Though rafting and rock climbing have long been on the bucket list for adrenaline junkies in Southeast Asia, hot air ballooning is steadily gaining in popularity.
From floating over the skies of Cambodia’s historic Angkor Wat to taking in views of Malaysia’s vast Kenyir Lake, a growing list of operators are offering thrill seekers a unique bird’s-eye view of familiar sights.
A key event for hot air balloon enthusiasts in Malaysia is the Putrajaya International Hot Air Balloon Fiesta. This year the fiesta will run from 28-31 March.
Held for the 10th year, AKA Balloon the organiser, expects 20 hot air balloons from countries such as Belgium, India, Malaysia, Spain, Taiwan, Thailand and United Kingdom to woo the crowd at this year’s event.
Attracting over 200,000 visitors the last time it was held in 2017, the Putrajaya International Hot Air Balloon Fiesta also provides a platform for businesses to showcase their products and build on brand exposure – with 750 food and beverage vendors, 580 dry goods vendors and over 50 corporate companies have benefited from the event to date.
In Myanmar, Balloons over Bagan provides breath-taking flights over the ancient temples of Bagan, while in the Philippines, the four-day Philippine International Hot Air Balloon Fiesta is the country’s biggest hot air balloon festival.
Running for 22 years, the Philippine International Hot Air Balloon Fiesta (PIHABF) is billed as the longest-running aviation sports event in Asia and has been “annually boosting tourism in Clark and the whole of Pampanga (province),” said Joy Roa, event director and head of the PIHABF organising committee.
In Thailand, last year’s International Balloon Festival in Chiang Mai – which was organised for the 10th year – featured booths from India, France, Germany, Spain, Sweden and Switzerland.
“A hot-air balloon can only be on show an hour at a time, so what’s the next gimmick?” asked organiser Sornchat “Aom” Krainara rhetorically.
“You think about modern consumer behaviour – they also come here for the great-tasting food and to have fun with the music. And we appeal as much to expatriates and foreign tourists as we do local people.
“I changed not only the venue but also the time, moving it to the first week of March, in tourism’s low season. I wanted to stimulate tourism too,” she added.

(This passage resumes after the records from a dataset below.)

(* ===== verification/PgOAuth.v ===== *)
(** * The pgx store: the authorization server, API keys and refresh sessions

    [stores/pgxstore/oauth.go], [apikey.go] and [refreshtoken.go]. *)

From S2P Require Import Prelude GoStrings Errors World Entities OAuthTypes Stores Naming Sql GoJson.
From S2P Require Import Pgx PgQueries PgStore.

Local Open Scope Z_scope.

(** [tag.RowsAffected() == 1, err]. *)
Definition one_row {S} (m : M S (result Z)) : M S (result bool) := returns m (λ n, Ok (n =? 1)).

Section pgoauth.
Context `{Oracle} `{Scanner} {S : Type} `{Pool S}.

(** [QueryRow], [Scan], and [mapNotFound] on its error. *)
Definition found {A} (scan : row → result A) (text : string) (args : list arg) : M S (result A) :=
  r ← QueryRow pool text args; mret (map_err mapNotFound (r ≫= scan)).

Section oauth.
Context (q : oauthQueries).

(** ** Clients *)

(** [jsonList]: a nil slice is stored as an empty one. *)
Definition jsonList (v : list string) : string := Marshal_list v.

Definition CreateClient (c : Client) : M S (result unit) :=
  let ru := jsonList (RedirectURIs c) in
  let gt := jsonList (GrantTypes c) in
  only_err (Exec pool (createClient q) [AString (Client_ID c); AString (SecretHash c);
    AString (Client_Name c); AString ru; AString (TokenEndpointAuthMethod c); AString gt;
    ATime (Client_CreatedAt c); ATimePtr (Client_LastUsedAt c)]).

(** The scanned client and the texts of its two lists. *)
Definition scan_client (r : row) : result (Client * (string * string)) :=
  match r with
  | [c1; c2; c3; c4; c5; c6; c7; c8] =>
    id ← scan_string c1; sh ← scan_string c2; n ← scan_string c3; ru ← scan_string c4;
    am ← scan_string c5; gt ← scan_string c6; ca ← scan_time c7; lu ← scan_timeptr c8;
    Ok (mkClient id sh n [] am [] ca lu, (ru, gt))
  | _ => Err errColumns
  end.

(** [json.Unmarshal] into a slice; a JSON null leaves it nil. *)
Definition unmarshal_list (s : string) : result (list string) :=
  let '(l, ok) := Unmarshal_list s in if ok then Ok (default [] l) else Err errJSON.

Definition decode_client (x : Client * (string * string)) : result Client :=
  let '(c, (ru, gt)) := x in
  uris ← unmarshal_list ru; grants ← unmarshal_list gt;
  Ok (mkClient (Client_ID c) (SecretHash c) (Client_Name c) uris (TokenEndpointAuthMethod c) grants
    (Client_CreatedAt c) (Client_LastUsedAt c)).

Definition GetClient (clientID : string) : M S (result Client) :=
  returns (found scan_client (getClient q) [AString clientID]) decode_client.

Definition TouchClient (clientID : string) (at_ : Time) : M S (result unit) :=
  only_err (Exec pool (touchClient q) [AString clientID; ATime at_]).

Definition DeleteStaleClients (before : Time) : M S (result Z) :=
  Exec pool (deleteStaleClients q) [ATime before].

(** ** Codes *)

Definition CreateCode (c : Code) : M S (result unit) :=
  only_err (Exec pool (createCode q) [AString (CodeHash c); AString (Code_ClientID c);
    AString (Code_UserID c); AString (Code_RedirectURI c); AString (Code_Scopes c);
    AString (Code_Resource c); AString (CodeChallenge c); ATime (Code_ExpiresAt c);
    ATimePtr (UsedAt c); AString (Code_GrantID c)]).

Definition scan_code (r : row) : result Code :=
  match r with
  | [c1; c2; c3; c4; c5; c6; c7; c8; c9; c10] =>
    h ← scan_string c1; cl ← scan_string c2; u ← scan_string c3; ru ← scan_string c4;
    sc ← scan_string c5; re ← scan_string c6; cc ← scan_string c7; ex ← scan_time c8;
    us ← scan_timeptr c9; g ← scan_string c10;
    Ok (mkCode h cl u ru sc re cc ex us g)
  | _ => Err errColumns
  end.

Definition GetCode (codeHash : string) : M S (result Code) :=
  found scan_code (getCode q) [AString codeHash].

Definition MarkCodeUsed (codeHash grantID : string) (at_ : Time) : M S (result bool) :=
  one_row (Exec pool (markCodeUsed q) [AString codeHash; AString grantID; ATime at_]).

Definition DeleteExpiredCodes (before : Time) : M S (result Z) :=
  Exec pool (deleteExpiredCodes q) [ATime before].

(** ** Consents *)

Definition scan_consent (r : row) : result Consent :=
  match r with
  | [c1; c2; c3; c4; c5] =>
    u ← scan_string c1; cl ← scan_string c2; sc ← scan_string c3; ca ← scan_time c4; ua ← scan_time c5;
    Ok (mkConsent u cl sc ca ua)
  | _ => Err errColumns
  end.

Definition GetConsent (userID clientID : string) : M S (result Consent) :=
  found scan_consent (getConsent q) [AString userID; AString clientID].

Definition SaveConsent (c : Consent) : M S (result unit) :=
  only_err (Exec pool (saveConsent q) [AString (Consent_UserID c); AString (Consent_ClientID c);
    AString (Consent_Scopes c); ATime (Consent_CreatedAt c); ATime (Consent_UpdatedAt c)]).

Definition DeleteConsent (userID clientID : string) : M S (result unit) :=
  only_err (Exec pool (deleteConsent q) [AString userID; AString clientID]).

(** ** Grants *)

Definition CreateGrant (g : Grant) : M S (result unit) :=
  only_err (Exec pool (createGrant q) [AString (Grant_ID g); AString (Grant_UserID g);
    AString (Grant_ClientID g); AString (Grant_Scopes g); AString (Grant_Resource g);
    AString (Grant_TokenHash g); AString (PrevTokenHash g); AString (Grant_SecurityStamp g);
    ATime (Grant_ExpiresAt g); ATime (Grant_CreatedAt g); ATimePtr (Grant_LastUsedAt g)]).

Definition scan_grant (r : row) : result Grant :=
  match r with
  | [c1; c2; c3; c4; c5; c6; c7; c8; c9; c10; c11] =>
    id ← scan_string c1; u ← scan_string c2; cl ← scan_string c3; sc ← scan_string c4;
    re ← scan_string c5; th ← scan_string c6; pt ← scan_string c7; ss ← scan_string c8;
    ex ← scan_time c9; ca ← scan_time c10; lu ← scan_timeptr c11;
    Ok (mkGrant id u cl sc re th pt ss ex ca lu)
  | _ => Err errColumns
  end.

Definition GetGrant (id : string) : M S (result Grant) :=
  found scan_grant (getGrant q) [AString id].

Definition RotateGrant (id oldHash newHash : string) (expiresAt usedAt : Time) : M S (result bool) :=
  one_row (Exec pool (rotateGrant q) [AString id; AString oldHash; AString newHash; ATime expiresAt; ATime usedAt]).

Definition DeleteGrant (id : string) : M S (result unit) :=
  only_err (Exec pool (deleteGrant q) [AString id]).

Definition DeleteUserClientGrants (userID clientID : string) : M S (result Z) :=
  Exec pool (deleteUserClientGrants q) [AString userID; AString clientID].

Definition ListUserGrants (userID : string) : M S (result (list Grant)) :=
  many (map_err mapNotFound ∘ scan_grant) (listUserGrants q) [AString userID].

Definition DeleteExpiredGrants (before : Time) : M S (result Z) :=
  Exec pool (deleteExpiredGrants q) [ATime before].

(** ** Client assertions *)

Definition UseClientAssertion (clientID jti : string) (expiresAt : Time) : M S (result bool) :=
  one_row (Exec pool (useAssertion q) [AString clientID; AString jti; ATime expiresAt]).

Definition DeleteExpiredClientAssertions (before : Time) : M S (result Z) :=
  Exec pool (deleteExpiredAssertions q) [ATime before].
End oauth.

Definition NewOAuthStore (opts : list Option) : OAuthStore S :=
  let q := buildOAuthQueries (resolve opts) in {|
  os_CreateClient := CreateClient q; os_GetClient := GetClient q; os_TouchClient := TouchClient q;
  os_DeleteStaleClients := DeleteStaleClients q;
  os_CreateCode := CreateCode q; os_GetCode := GetCode q; os_MarkCodeUsed := MarkCodeUsed q;
  os_DeleteExpiredCodes := DeleteExpiredCodes q;
  os_GetConsent := GetConsent q; os_SaveConsent := SaveConsent q; os_DeleteConsent := DeleteConsent q;
  os_CreateGrant := CreateGrant q; os_GetGrant := GetGrant q; os_RotateGrant := RotateGrant q;
  os_DeleteGrant := DeleteGrant q; os_DeleteUserClientGrants := DeleteUserClientGrants q;
  os_ListUserGrants := ListUserGrants q; os_DeleteExpiredGrants := DeleteExpiredGrants q;
  os_UseClientAssertion := UseClientAssertion q;
  os_DeleteExpiredClientAssertions := DeleteExpiredClientAssertions q;
|}.

(** ** API keys *)

Section apikeys.
Context (q : apiKeyQueries).

(** A zero creation time is replaced by the current one. *)
Definition created_or_now (t : Time) : M S Time := if t =? zeroTime then now else mret t.

Definition CreateAPIKey (k : APIKey) : M S (result unit) :=
  let scopes := match Key_Scopes k with None => "null" | Some l => Marshal_list l end in
  created ← created_or_now (Key_CreatedAt k);
  only_err (Exec pool (ak_create q) [AString (Key_ID k); AString (Key_UserID k); AString (Key_Name k);
    AString (Key_Prefix k); AString (KeyHash k); AString scopes; ATimePtr (Key_ExpiresAt k); ATime created]).

(** A malformed scope text is ignored. *)
Definition scan_api_key (r : row) : result APIKey :=
  match r with
  | [c1; c2; c3; c4; c5; c6; c7; c8; c9; c10] =>
    id ← scan_string c1; u ← scan_string c2; n ← scan_string c3; p ← scan_string c4; h ← scan_string c5;
    sc ← scan_bytes c6; ex ← scan_timeptr c7; lu ← scan_timeptr c8; rv ← scan_timeptr c9; ca ← scan_time c10;
    Ok (mkAPIKey id u n p h (if String.eqb sc "" then None else (Unmarshal_list sc).1) ex lu rv ca)
  | _ => Err errColumns
  end.

Definition GetActiveAPIKeyByHash (keyHash : string) : M S (result APIKey) :=
  found scan_api_key (ak_getActiveByHash q) [AString keyHash].

Definition ListAPIKeysByUser (userID : string) : M S (result (list APIKey)) :=
  many (map_err mapNotFound ∘ scan_api_key) (ak_listByUser q) [AString userID].

Definition RevokeAPIKey (id : string) : M S (result unit) := only_err (Exec pool (ak_revoke q) [AString id]).

Definition TouchAPIKeyLastUsed (id : string) : M S (result unit) := only_err (Exec pool (ak_touch q) [AString id]).
End apikeys.

Definition NewAPIKeyStore (opts : list Option) : APIKeyStore S :=
  let q := buildAPIKeyQueries (resolve opts) in {|
  ks_CreateAPIKey := CreateAPIKey q; ks_GetActiveAPIKeyByHash := GetActiveAPIKeyByHash q;
  ks_ListAPIKeysByUser := ListAPIKeysByUser q; ks_RevokeAPIKey := RevokeAPIKey q;
  ks_TouchAPIKeyLastUsed := TouchAPIKeyLastUsed q;
|}.

(** ** Refresh sessions *)

Section sessions.
Context (q : refreshTokenQueries).

Definition CreateRefreshToken (rt : RefreshToken) : M S (result unit) :=
  created ← created_or_now (Session_CreatedAt rt);
  only_err (Exec pool (rt_create q) [AString (SessionID rt); AString (Session_UserID rt);
    AString (TokenHash rt); AString (Session_Name rt); ATime (ExpiresAt rt); ATime created;
    ATimePtr (LastUsedAt rt)]).

Definition scan_session (r : row) : result RefreshToken :=
  match r with
  | [c1; c2; c3; c4; c5; c6; c7] =>
    s ← scan_string c1; u ← scan_string c2; h ← scan_string c3; n ← scan_string c4;
    ex ← scan_time c5; ca ← scan_time c6; lu ← scan_timeptr c7;
    Ok (mkRefreshToken s u h n ex ca lu)
  | _ => Err errColumns
  end.

Definition GetRefreshTokenBySession (sessionID : string) : M S (result RefreshToken) :=
  found scan_session (rt_getBySession q) [AString sessionID].

Definition UpdateRefreshToken (rt : RefreshToken) : M S (result unit) :=
  n ←? Exec pool (rt_update q) [AString (SessionID rt); AString (TokenHash rt); ATime (ExpiresAt rt);
    ATimePtr (LastUsedAt rt); AString (Session_Name rt)];
  mret (if n =? 0 then Err ErrNotFound else Ok tt).

Definition DeleteRefreshToken (sessionID : string) : M S (result unit) :=
  only_err (Exec pool (rt_del q) [AString sessionID]).

Definition DeleteUserRefreshTokens (userID : string) : M S (result Z) :=
  Exec pool (rt_delByUser q) [AString userID].

Definition DeleteExpiredRefreshTokens (before : Time) : M S (result Z) :=
  Exec pool (rt_delExpired q) [ATime before].

Definition ListUserRefreshTokens (userID : string) : M S (result (list RefreshToken)) :=
  many (map_err mapNotFound ∘ scan_session) (rt_listByUser q) [AString userID].
End sessions.

Definition NewRefreshTokenStore (opts : list Option) : RefreshTokenStore S :=
  let q := buildRefreshTokenQueries (resolve opts) in {|
  ts_CreateRefreshToken := CreateRefreshToken q;
  ts_GetRefreshTokenBySession := GetRefreshTokenBySession q;
  ts_UpdateRefreshToken := UpdateRefreshToken q; ts_DeleteRefreshToken := DeleteRefreshToken q;
  ts_DeleteUserRefreshTokens := DeleteUserRefreshTokens q;
  ts_DeleteExpiredRefreshTokens := DeleteExpiredRefreshTokens q;
  ts_ListUserRefreshTokens := ListUserRefreshTokens q;
|}.
End pgoauth.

All over the world, governments and promoters are recognising the value of using hot air balloons as a tool for tourism.
In Saudi Arabia, tourists will soon be able to visit the ancient ruins at Mada’in Saleh, the country’s first UNESCO World Heritage site, by taking hot air balloon tours.
In Turkey, tourism authorities in Cappadocia – a UNESCO World Heritage site famous for its villages carved out of the hillsides – have seen a 63 percent increase in the number of tourists taking hot air balloon tours in 2018.

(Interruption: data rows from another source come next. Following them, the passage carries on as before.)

#[export] Instance Code_model : GormModel Code := {|
  gm_columns := ["code_hash"; "client_id"; "user_id"; "redirect_uri"; "scopes"; "resource"; "code_challenge";
    "expires_at"; "used_at"; "grant_id"];
  gm_keys := ["code_hash"];
  gm_values c := [Some (AString (CodeHash c)); Some (AString (Code_ClientID c)); Some (AString (Code_UserID c));
    Some (AString (Code_RedirectURI c)); Some (AString (Code_Scopes c)); Some (AString (Code_Resource c));
    Some (AString (CodeChallenge c)); Some (ATime (Code_ExpiresAt c)); Some (ATimePtr (UsedAt c));
    Some (AString (Code_GrantID c))];
  gm_scan r :=
    match r with
    | [c1; c2; c3; c4; c5; c6; c7; c8; c9; c10] =>
      h ← into_string c1; cl ← into_string c2; u ← into_string c3; ru ← into_string c4;
      sc ← into_string c5; re ← into_string c6; cc ← into_string c7; ex ← into_time c8;
      us ← into_timeptr c9; g ← into_string c10; Ok (mkCode h cl u ru sc re cc ex us g)
    | _ => Err errScan
    end;
|}.

#[export] Instance Consent_model : GormModel Consent := {|
  gm_columns := ["user_id"; "client_id"; "scopes"; "created_at"; "updated_at"];
  gm_keys := ["user_id"; "client_id"];
  gm_values c := [Some (AString (Consent_UserID c)); Some (AString (Consent_ClientID c));
    Some (AString (Consent_Scopes c)); Some (ATime (Consent_CreatedAt c)); Some (ATime (Consent_UpdatedAt c))];
  gm_scan r :=
    match r with
    | [c1; c2; c3; c4; c5] =>
      u ← into_string c1; cl ← into_string c2; sc ← into_string c3; ca ← into_time c4; ua ← into_time c5;
      Ok (mkConsent u cl sc ca ua)
    | _ => Err errScan
    end;
|}.

#[export] Instance Grant_model : GormModel Grant := {|
  gm_columns := ["id"; "user_id"; "client_id"; "scopes"; "resource"; "token_hash"; "prev_token_hash";
    "security_stamp"; "expires_at"; "created_at"; "last_used_at"];
  gm_keys := ["id"];
  gm_values g := [Some (AString (Grant_ID g)); Some (AString (Grant_UserID g)); Some (AString (Grant_ClientID g));
    Some (AString (Grant_Scopes g)); Some (AString (Grant_Resource g)); Some (AString (Grant_TokenHash g));
    Some (AString (PrevTokenHash g)); Some (AString (Grant_SecurityStamp g)); Some (ATime (Grant_ExpiresAt g));
    Some (ATime (Grant_CreatedAt g)); Some (ATimePtr (Grant_LastUsedAt g))];
  gm_scan r :=
    match r with
    | [c1; c2; c3; c4; c5; c6; c7; c8; c9; c10; c11] =>
      id ← into_string c1; u ← into_string c2; cl ← into_string c3; sc ← into_string c4;
      re ← into_string c5; th ← into_string c6; pt ← into_string c7; ss ← into_string c8;
      ex ← into_time c9; ca ← into_time c10; lu ← into_timeptr c11;
      Ok (mkGrant id u cl sc re th pt ss ex ca lu)
    | _ => Err errScan
    end;
|}.

(** [oauth.ClientAssertion]: an accepted assertion. *)
Record ClientAssertion := mkClientAssertion {
  Assertion_ClientID : string; Assertion_JTI : string; Assertion_ExpiresAt : Time }.

#[export] Instance ClientAssertion_model : GormModel ClientAssertion := {|
  gm_columns := ["client_id"; "jti"; "expires_at"];
  gm_keys := ["client_id"; "jti"];
  gm_values a := [Some (AString (Assertion_ClientID a)); Some (AString (Assertion_JTI a));
    Some (ATime (Assertion_ExpiresAt a))];
  gm_scan r :=
    match r with
    | [c1; c2; c3] => c ← into_string c1; j ← into_string c2; e ← into_time c3; Ok (mkClientAssertion c j e)
    | _ => Err errScan
    end;
|}.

“It makes a great contribution to the economy and it also provides employment opportunities in the region,” said Mustafa Durmaz, an official from the Cappadocia Tourism Development Cooperation.
The world’s largest hot air balloon event, the Albuquerque International Balloon Fiesta, attracted nearly 600 balloons and 1,000 pilots from all over the world for the nine-day festival in Albuquerque, New Mexico which drew close to 900,000 spectators last year.
As reported in Forbes, the 2017 edition produced nearly US$173 million in total economic impact, including nearly US$10 million in tax revenues for the city, the county and the state, according to an economic impact survey by marketing research firm Forward Analytics.
It is perhaps this economic aspect that hot air balloon events in Southeast Asia can do more to exploit.
With more aggressive marketing of niche adventure tourism attractions like hot air balloon festivals, ASEAN could be well on its way to increasing the direct contribution of travel and tourism to its gross domestic product (GDP) which stood at US$135.8 billion (4.9 percent of GDP) in 2017 and is steadily on the rise.